(Task prompt)
Nothing but the lines from the start of the records below through the line that has "(sv_latency s), [])" should appear, each exactly as given.

** Records for processing follows **

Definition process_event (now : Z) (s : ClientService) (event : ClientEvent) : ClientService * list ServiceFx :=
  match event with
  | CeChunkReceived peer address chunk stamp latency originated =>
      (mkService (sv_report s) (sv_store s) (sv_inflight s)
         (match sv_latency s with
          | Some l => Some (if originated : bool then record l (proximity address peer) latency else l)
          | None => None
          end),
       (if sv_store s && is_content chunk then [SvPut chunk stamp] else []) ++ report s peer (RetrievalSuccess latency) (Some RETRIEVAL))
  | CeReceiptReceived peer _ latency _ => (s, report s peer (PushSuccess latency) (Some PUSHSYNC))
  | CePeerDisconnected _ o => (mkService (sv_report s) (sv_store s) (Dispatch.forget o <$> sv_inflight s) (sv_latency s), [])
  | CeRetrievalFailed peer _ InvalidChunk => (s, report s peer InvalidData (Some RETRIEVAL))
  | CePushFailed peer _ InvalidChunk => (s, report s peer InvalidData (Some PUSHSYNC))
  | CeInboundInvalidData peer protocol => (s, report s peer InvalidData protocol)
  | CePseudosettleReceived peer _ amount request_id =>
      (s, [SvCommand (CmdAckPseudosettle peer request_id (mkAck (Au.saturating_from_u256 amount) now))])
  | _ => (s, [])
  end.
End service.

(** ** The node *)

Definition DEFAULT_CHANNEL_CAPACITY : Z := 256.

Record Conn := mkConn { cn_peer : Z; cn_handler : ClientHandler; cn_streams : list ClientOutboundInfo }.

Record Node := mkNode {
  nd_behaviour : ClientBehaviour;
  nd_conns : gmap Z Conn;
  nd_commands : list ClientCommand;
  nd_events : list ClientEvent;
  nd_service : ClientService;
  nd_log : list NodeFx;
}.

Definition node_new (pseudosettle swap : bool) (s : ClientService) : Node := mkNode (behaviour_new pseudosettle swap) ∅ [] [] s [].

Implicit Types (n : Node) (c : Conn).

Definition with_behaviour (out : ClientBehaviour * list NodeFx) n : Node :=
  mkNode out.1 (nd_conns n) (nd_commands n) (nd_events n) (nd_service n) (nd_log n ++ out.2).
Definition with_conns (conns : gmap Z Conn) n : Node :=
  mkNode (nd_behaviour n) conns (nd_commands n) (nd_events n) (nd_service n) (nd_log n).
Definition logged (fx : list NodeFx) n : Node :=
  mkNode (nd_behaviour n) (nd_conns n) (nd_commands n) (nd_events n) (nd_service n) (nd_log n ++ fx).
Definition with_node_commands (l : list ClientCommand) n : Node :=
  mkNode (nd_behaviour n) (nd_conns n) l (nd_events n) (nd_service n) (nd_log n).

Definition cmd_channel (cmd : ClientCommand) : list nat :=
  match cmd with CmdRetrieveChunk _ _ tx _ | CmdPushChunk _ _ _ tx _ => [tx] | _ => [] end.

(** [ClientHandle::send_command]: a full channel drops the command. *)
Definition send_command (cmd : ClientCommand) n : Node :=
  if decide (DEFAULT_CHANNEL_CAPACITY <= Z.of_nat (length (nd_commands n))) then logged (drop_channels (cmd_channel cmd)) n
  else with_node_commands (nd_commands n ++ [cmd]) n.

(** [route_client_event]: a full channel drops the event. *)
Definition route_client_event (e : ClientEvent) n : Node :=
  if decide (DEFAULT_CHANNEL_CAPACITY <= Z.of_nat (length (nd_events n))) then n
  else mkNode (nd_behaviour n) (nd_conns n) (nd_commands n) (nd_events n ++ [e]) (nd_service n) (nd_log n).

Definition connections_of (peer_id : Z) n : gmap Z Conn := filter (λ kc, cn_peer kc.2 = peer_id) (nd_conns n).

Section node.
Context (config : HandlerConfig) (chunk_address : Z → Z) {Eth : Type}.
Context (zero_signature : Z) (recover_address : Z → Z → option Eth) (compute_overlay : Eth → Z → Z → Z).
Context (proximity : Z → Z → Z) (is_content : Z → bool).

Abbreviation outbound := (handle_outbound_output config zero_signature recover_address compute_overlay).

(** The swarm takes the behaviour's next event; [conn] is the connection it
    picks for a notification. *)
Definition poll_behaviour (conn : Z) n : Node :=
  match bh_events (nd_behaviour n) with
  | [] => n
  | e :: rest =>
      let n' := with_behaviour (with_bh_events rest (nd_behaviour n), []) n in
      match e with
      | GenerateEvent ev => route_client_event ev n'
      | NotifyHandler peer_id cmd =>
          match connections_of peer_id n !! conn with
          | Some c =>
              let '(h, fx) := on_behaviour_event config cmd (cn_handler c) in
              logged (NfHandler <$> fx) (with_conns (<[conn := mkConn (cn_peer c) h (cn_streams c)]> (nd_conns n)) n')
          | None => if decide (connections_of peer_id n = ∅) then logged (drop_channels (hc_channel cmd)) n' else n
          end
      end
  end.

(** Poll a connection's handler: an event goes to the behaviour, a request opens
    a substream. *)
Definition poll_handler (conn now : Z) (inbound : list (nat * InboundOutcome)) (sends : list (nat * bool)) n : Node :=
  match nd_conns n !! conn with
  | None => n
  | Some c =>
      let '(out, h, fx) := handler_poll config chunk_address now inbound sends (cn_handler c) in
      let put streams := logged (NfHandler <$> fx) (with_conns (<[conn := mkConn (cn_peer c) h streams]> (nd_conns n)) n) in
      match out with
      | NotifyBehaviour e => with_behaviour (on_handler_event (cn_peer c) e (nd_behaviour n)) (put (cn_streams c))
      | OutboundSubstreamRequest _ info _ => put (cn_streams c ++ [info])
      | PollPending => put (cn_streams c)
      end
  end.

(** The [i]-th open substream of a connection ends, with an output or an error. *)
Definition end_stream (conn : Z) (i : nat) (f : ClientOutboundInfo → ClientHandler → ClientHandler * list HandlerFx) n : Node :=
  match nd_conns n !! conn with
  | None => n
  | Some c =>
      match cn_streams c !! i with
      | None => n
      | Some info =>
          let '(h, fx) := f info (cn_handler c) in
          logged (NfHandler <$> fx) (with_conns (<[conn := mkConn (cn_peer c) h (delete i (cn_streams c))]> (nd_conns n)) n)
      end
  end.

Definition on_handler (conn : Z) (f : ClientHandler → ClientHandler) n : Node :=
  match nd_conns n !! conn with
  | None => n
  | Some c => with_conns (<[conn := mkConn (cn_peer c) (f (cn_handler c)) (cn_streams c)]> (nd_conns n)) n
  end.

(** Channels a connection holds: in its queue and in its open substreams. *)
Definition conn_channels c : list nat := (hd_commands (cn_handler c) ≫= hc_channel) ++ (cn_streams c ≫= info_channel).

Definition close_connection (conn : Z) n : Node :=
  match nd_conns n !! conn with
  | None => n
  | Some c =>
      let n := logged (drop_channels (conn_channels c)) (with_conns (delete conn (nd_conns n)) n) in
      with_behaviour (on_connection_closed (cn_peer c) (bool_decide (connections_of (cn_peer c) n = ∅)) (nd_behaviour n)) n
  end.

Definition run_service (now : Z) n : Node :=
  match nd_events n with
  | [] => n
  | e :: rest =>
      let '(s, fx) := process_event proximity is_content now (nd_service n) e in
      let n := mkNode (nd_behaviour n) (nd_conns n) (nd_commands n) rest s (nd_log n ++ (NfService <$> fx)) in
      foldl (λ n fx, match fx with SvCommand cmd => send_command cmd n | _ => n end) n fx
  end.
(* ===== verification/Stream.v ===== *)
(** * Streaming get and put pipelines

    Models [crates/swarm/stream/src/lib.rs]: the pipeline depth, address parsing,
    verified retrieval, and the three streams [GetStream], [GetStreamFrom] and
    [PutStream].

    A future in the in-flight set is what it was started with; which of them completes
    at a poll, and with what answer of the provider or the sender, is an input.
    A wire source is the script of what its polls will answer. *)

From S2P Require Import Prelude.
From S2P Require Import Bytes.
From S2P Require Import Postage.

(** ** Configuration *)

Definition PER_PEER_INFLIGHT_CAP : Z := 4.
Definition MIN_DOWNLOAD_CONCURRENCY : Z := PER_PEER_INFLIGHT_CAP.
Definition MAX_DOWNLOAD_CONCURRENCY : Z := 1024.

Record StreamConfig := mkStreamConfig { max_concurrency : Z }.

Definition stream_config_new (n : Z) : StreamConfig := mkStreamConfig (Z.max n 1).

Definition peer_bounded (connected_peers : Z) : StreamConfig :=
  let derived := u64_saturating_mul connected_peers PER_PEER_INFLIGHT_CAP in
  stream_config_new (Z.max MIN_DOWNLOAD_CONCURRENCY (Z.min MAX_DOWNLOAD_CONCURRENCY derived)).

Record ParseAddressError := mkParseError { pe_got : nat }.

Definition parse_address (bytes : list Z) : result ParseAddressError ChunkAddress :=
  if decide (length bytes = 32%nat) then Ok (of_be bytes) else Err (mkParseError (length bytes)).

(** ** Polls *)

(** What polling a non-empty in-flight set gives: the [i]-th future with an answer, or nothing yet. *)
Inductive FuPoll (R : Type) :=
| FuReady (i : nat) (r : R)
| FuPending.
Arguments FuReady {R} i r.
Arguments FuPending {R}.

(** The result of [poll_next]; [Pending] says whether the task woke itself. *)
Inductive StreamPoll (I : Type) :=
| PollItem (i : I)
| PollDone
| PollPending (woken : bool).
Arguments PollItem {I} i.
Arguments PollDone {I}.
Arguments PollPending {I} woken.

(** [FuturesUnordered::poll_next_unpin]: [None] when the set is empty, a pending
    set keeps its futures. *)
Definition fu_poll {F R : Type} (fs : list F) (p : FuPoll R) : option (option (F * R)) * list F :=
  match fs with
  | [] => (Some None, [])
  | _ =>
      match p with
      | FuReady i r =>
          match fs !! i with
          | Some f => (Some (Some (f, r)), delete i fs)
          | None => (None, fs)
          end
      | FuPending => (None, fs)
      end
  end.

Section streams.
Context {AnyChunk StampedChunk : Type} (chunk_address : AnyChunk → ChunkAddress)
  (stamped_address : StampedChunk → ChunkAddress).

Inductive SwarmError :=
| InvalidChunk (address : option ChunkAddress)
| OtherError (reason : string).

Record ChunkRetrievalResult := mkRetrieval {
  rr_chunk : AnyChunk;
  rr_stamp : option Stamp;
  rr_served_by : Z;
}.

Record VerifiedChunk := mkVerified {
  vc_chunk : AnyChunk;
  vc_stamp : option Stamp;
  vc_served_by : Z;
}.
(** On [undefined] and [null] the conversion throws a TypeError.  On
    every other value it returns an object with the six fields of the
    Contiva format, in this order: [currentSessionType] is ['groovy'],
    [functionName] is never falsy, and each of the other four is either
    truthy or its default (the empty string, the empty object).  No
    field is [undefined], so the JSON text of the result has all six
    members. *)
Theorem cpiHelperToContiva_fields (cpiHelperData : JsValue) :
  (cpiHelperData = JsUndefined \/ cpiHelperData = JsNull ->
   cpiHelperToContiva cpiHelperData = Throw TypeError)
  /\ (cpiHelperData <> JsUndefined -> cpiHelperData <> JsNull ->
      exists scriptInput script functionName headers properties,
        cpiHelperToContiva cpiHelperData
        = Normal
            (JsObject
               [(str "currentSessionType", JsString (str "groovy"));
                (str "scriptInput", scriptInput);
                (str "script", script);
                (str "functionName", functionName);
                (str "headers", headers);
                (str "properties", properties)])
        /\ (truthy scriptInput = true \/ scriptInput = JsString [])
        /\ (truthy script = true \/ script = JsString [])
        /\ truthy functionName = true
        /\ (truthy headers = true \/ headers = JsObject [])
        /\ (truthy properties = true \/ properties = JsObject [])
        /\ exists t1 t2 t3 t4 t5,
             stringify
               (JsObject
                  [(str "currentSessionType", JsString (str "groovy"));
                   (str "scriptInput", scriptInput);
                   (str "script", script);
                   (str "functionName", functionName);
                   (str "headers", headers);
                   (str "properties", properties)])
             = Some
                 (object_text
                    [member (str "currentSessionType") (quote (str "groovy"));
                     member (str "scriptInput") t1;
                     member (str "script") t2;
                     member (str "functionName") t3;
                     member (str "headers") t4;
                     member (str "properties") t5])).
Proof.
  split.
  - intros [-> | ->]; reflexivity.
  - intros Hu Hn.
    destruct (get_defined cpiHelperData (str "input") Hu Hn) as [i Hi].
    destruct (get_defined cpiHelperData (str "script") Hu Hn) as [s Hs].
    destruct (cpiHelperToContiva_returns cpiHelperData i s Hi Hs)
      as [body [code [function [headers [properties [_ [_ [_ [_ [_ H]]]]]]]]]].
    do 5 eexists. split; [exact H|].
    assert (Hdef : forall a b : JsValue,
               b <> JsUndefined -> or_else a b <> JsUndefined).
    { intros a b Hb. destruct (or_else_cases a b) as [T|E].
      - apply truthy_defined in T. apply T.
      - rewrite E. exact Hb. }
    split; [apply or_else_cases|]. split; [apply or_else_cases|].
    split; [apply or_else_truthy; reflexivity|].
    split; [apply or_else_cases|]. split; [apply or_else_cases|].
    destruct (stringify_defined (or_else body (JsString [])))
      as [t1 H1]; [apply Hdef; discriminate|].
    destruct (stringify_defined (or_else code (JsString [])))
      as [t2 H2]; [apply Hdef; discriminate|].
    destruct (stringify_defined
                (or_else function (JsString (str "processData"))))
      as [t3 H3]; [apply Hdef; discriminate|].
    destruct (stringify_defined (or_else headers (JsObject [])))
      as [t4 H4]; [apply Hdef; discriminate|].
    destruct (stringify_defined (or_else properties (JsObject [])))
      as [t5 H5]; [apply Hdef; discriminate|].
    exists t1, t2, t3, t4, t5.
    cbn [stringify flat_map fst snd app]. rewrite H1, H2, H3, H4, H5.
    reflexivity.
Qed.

** End of Records for processing **

(Completed exercise)
Definition process_event (now : Z) (s : ClientService) (event : ClientEvent) : ClientService * list ServiceFx :=
  match event with
  | CeChunkReceived peer address chunk stamp latency originated =>
      (mkService (sv_report s) (sv_store s) (sv_inflight s)
         (match sv_latency s with
          | Some l => Some (if originated : bool then record l (proximity address peer) latency else l)
          | None => None
          end),
       (if sv_store s && is_content chunk then [SvPut chunk stamp] else []) ++ report s peer (RetrievalSuccess latency) (Some RETRIEVAL))
  | CeReceiptReceived peer _ latency _ => (s, report s peer (PushSuccess latency) (Some PUSHSYNC))
  | CePeerDisconnected _ o => (mkService (sv_report s) (sv_store s) (Dispatch.forget o <$> sv_inflight s) (sv_latency s), [])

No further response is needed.